ERIK: Atualmente o setor nuclear passa por um momento forte de inovação, com desenvolvimento de novas tecnologias e principalmente dos reatores modulares pequenos, que são mais competitivos no mercado de energia, além disso, o setor tem se alinhado bastante com o movimento ecológico por apresentar uma fonte limpa de energia. O Brasil por outro lado tem adotado nos últimos anos uma postura mais conservadora, porém acredito que com a conclusão das obras de Angra 3, do desenvolvimento do submarino nuclear da Marinha e também do Reator Multipropósito Brasileiro, o mercado de trabalho como um todo irá alavancar, porque será necessário ter uma mão de obra especializada e que tenha enraizada, desde o início de sua formação, a cultura de segurança que é tão importante nesses empreendimentos. 

BLOG:  Com as exigências mundiais de novos conhecimentos, mudanças tecnológicas, etc, acredita que o estudante de Engenharia Nuclear possa apostar nesse mercado brasileiro nos próximos anos? 

ERIK: O setor nuclear possui um grande foco principalmente em Pesquisa e Desenvolvimento; com isso, o estudante que quiser seguir a carreira acadêmica terá bastante espaço no futuro. No entanto, tenho minhas preocupações sobre a inserção no mercado de trabalho do aluno que não quiser seguir na pesquisa, e sim atuar diretamente na indústria. 

BLOG: O curso é bem divulgado? 

ERIK: Como a graduação em Engenharia Nuclear da UFRJ é a única do país, e temos pouco mais de uma década desde a sua criação, muitas das empresas ou departamentos não possuem conhecimento de que nós existimos e quais são as nossas capacidades técnicas. Isso se reflete não só no momento de o estudante buscar oportunidades de emprego, mas também na hora de procurarmos estágio na área, que são bem pouco ofertados. 

BLOG: Pode exemplificar? 

ERIK: Um exemplo disso está presente no próprio site da Eletronuclear, na página de Estágio consta uma lista com a relação dos cursos que a empresa oferece vagas, porém não há Engenharia Nuclear dentro dessa lista. Certa vez quando estava buscando estágio, liguei para o setor responsável e quando informei esse fato à pessoa que me atendia, a resposta foi de surpresa também, “Como não consta Engenharia Nuclear? Afinal é nuclear, deveria estar ali”. 

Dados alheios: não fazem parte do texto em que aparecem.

(** ** The signature validator *)

Definition CheckSequencerSignature (sequencerID : Address) (headerHash : Hash) (sigR sigS : bigInt)
    : M (Enclave C) unit :=
  match sigR, sigS with
  | Some r, Some s =>
      cached ← gets e_attestedKey;
      key ← match cached with
            | Some key => mret key
            | None =>
                attestedKey ← wrap "could not retrieve attested key for aggregator"
                                (on_storage (FetchAttestedKey sequencerID));
                _ ← modify (set_attestedKey attestedKey);
                mret attestedKey
            end;
      if ecdsa_Verify key headerHash r s then mret tt else fail (ErrMsg "could not verify ECDSA signature")
  | _, _ => fail (ErrMsg "missing signature on batch")
  end.

(** ** The consumer *)

(** The loop over the successful transactions; [logger.Crit] on a rollup that
    does not decode. *)
Fixpoint decodeRollups (txs : list L1Tx) : result (list ExtRollup) :=
  match txs with
  | [] => Ok []
  | tx :: txs =>
      t ← DecodeTx tx;
      match t with
      | Some (L1RollupTx rollup) =>
          match rlp_decode rollup with
          | None => Crash "could not decode rollup."
          | Some r => rest ← decodeRollups txs; Ok (r :: rest)
          end
      | _ => decodeRollups txs
      end
  end.

Definition extractRollups (br : BlockAndReceipts.t) : result (list ExtRollup) :=
  txs ← (BlockAndReceipts.SuccessfulTransactions br).2;
  decodeRollups txs.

BLOG: Melhoras no futuro? 

ERIK: Eu acredito bastante no potencial dos estudantes que são formados no curso da UFRJ e torço que nos próximos cinco ou dez anos, nossos engenheiros formados tenham mais oportunidades no setor. Temos uma formação multidisciplinar e completa, porém, além das barreiras que impedem o setor, também existem aquelas que o próprio setor nos impõe. Na minha opinião, as empresas precisam dar uma atenção maior a essa nova mão de obra que está sendo formada. 

BLOG: Que mensagem mandaria para quem sonha com o curso? 

ERIK: O curso possui as suas dificuldades, mas se você é uma pessoa empolgada por energia nuclear e suas aplicações, dê o seu melhor e aproveite tudo que o curso e a UFRJ têm a lhe oferecer. Um dia as oportunidades irão aparecer e você será recompensado. 

BLOG: Como está agora? 

ERIK: Agora estou me formando e o próximo passo é começar o doutorado na Universidade Estadual da Pensilvânia, e agosto. Um dos meus grandes sonhos é um dia retornar ao Brasil e atuar como professor no Programa de Engenharia Nuclear da UFRJ, afinal nesse departamento fui bem recebido, e tratado pelos professores mais como um futuro colega do que como um aluno. Sou muito grato por todas as experiências que vivi e gostaria de um dia retribuir à comunidade.

 NOTA: Eletronuclear e INB - A Eletronuclear não respondeu às perguntas ao Blog. A INB respondeu admitindo que o último concurso em 2018 não contemplou vagas para Engenheiro Nuclear.